2023 OUTLOOK FOR HOUSING MORTGAGES

The housing and mortgage markets have had a stormy 2022. Will the weather be set fairer for 2023?

Out with the old
The ‘mini-budget’ of September 2022 provoked a significant rise in average mortgage rates. Since then,  however, rates have shown some signs of settling down and they are thought likely to remain steadier in 2023, following the Bank Rate rise to 3.5% in December.

After a decade of historically low interest rates, mid-single digits seem to be the new norm. For mortgage holders, the new reality of higher rates will have a knock-on effect on household finances, which are already squeezed for many. House prices The housing market looks set to face a significant downturn. House prices are widely projected to fall in 2023, following three pandemic-influenced years of growth.

House prices
The housing market looks set to face a significant downturn. House prices are widely projected to fall in 2023, following three pandemic-influenced years of growth. Estate agent Savills predicts a 10% fall in house prices in 2023, before a return to growth from 2024 onwards. Despite this, the astronomical year-on-year rises of 16% in July 2022 and 13.6% in August 2022 seem unlikely to be repeated for several years.

Buyers’ market?
The exact figures will depend on the various factors that influence supply and demand. In 2022, house prices remained resilient largely thanks to limited available stocks – this could again be a crucial determining factor in 2023.

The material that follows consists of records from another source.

(** ** Witnesses *)

Definition demo_cfg : Config := WithDefaults (mkConfig 0 0 0 0 3 0 0 0).
Definition demo_victim (m : gmap string Entry) : string := default "" (fst <$> head (map_to_list m)).
Definition demo_attempts : list (Z * string) := [(10, "1.1.1.1"); (20, "2.2.2.2"); (30, "1.1.1.1")].
Lemma backoff_closed_witness :
  0 < BaseDelay demo_cfg < 2 ^ 62
  ∧ backoff demo_cfg 4 = Z.min (MaxDelay demo_cfg) (BaseDelay demo_cfg * 2 ^ (4 - 1)).
Proof. split; [vm_compute; done|]. apply (backoff_closed demo_cfg 4); vm_compute; done. Defined.

Lemma user_locked_out_witness :
  ∃ m', record_failures demo_victim demo_cfg (NewMemoryStore 0) "bob" demo_attempts = Some m'
    ∧ CheckLogin (H := MemoryStore_store demo_victim) m' 40 "9.9.9.9" "bob"
      = Blocked (30 + UserLockout demo_cfg - 40) true.
Proof.
  apply (user_locked_out demo_victim demo_cfg "bob" demo_attempts (NewMemoryStore 0) 30 40 "9.9.9.9");
    vm_compute; done || lia.
Defined.

Lemma no_block_within_grace_witness :
  ∃ m', record_failures demo_victim demo_cfg (NewMemoryStore 0) "bob" [(10, "1.1.1.1"); (20, "1.1.1.1")]
        = Some m'
    ∧ CheckLogin (H := MemoryStore_store demo_victim) m' 21 "1.1.1.1" "bob" = NotBlocked.
Proof.
  apply (no_block_within_grace demo_victim demo_cfg "bob" [(10, "1.1.1.1"); (20, "1.1.1.1")]
           (NewMemoryStore 0) 21 "1.1.1.1"); vm_compute; done || lia.
Defined.

Lemma memory_store_unbounded_witness :
  ∃ m', record_idents demo_victim demo_cfg (NewMemoryStore 1) "1.1.1.1" [(1, "a"); (2, "b"); (3, "c")]
        = Some m' ∧ size (ms_entries m') = 6%nat.
Proof.
  apply (memory_store_unbounded demo_victim demo_cfg 1 "1.1.1.1" [(1, "a"); (2, "b"); (3, "c")]).
  apply (bool_decide_eq_true_1 (NoDup _)). vm_compute. reflexivity.
Defined.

Demand, meanwhile, is expected to receive a lift from the raising of the nil-rate threshold of Stamp Duty in parts of the UK, while pandemic factors such as the need for more space and a home office might still play a part. If a modest decline in house prices is seen, with possible regional variations, desire to buy could be further accelerated.

Your future
With so many uncertainties as we move into 2023, we are here to guide you through the busy market and help you stay focused on your goals.

WILL SDLT DEADLINE FUEL BUYING SPREE?

In his Autumn Statement on 17 November, Chancellor Jeremy Hunt confirmed that changes to Stamp Duty Land Tax (SDLT) announced in the September mini-Budget will be temporary and now only apply until March 2025. How will buyers react to this new deadline?

The nil-rate threshold will remain at £250,000 (previously £125,000) and the nil-rate threshold applicable to first-time buyers will be £425,000 (increased from £300,000), while the maximum purchase price for which First Time Buyers’ Relief can be claimed is £625,000 (up from £500,000 previously). After the deadline of March 2025, the thresholds will revert to previous levels.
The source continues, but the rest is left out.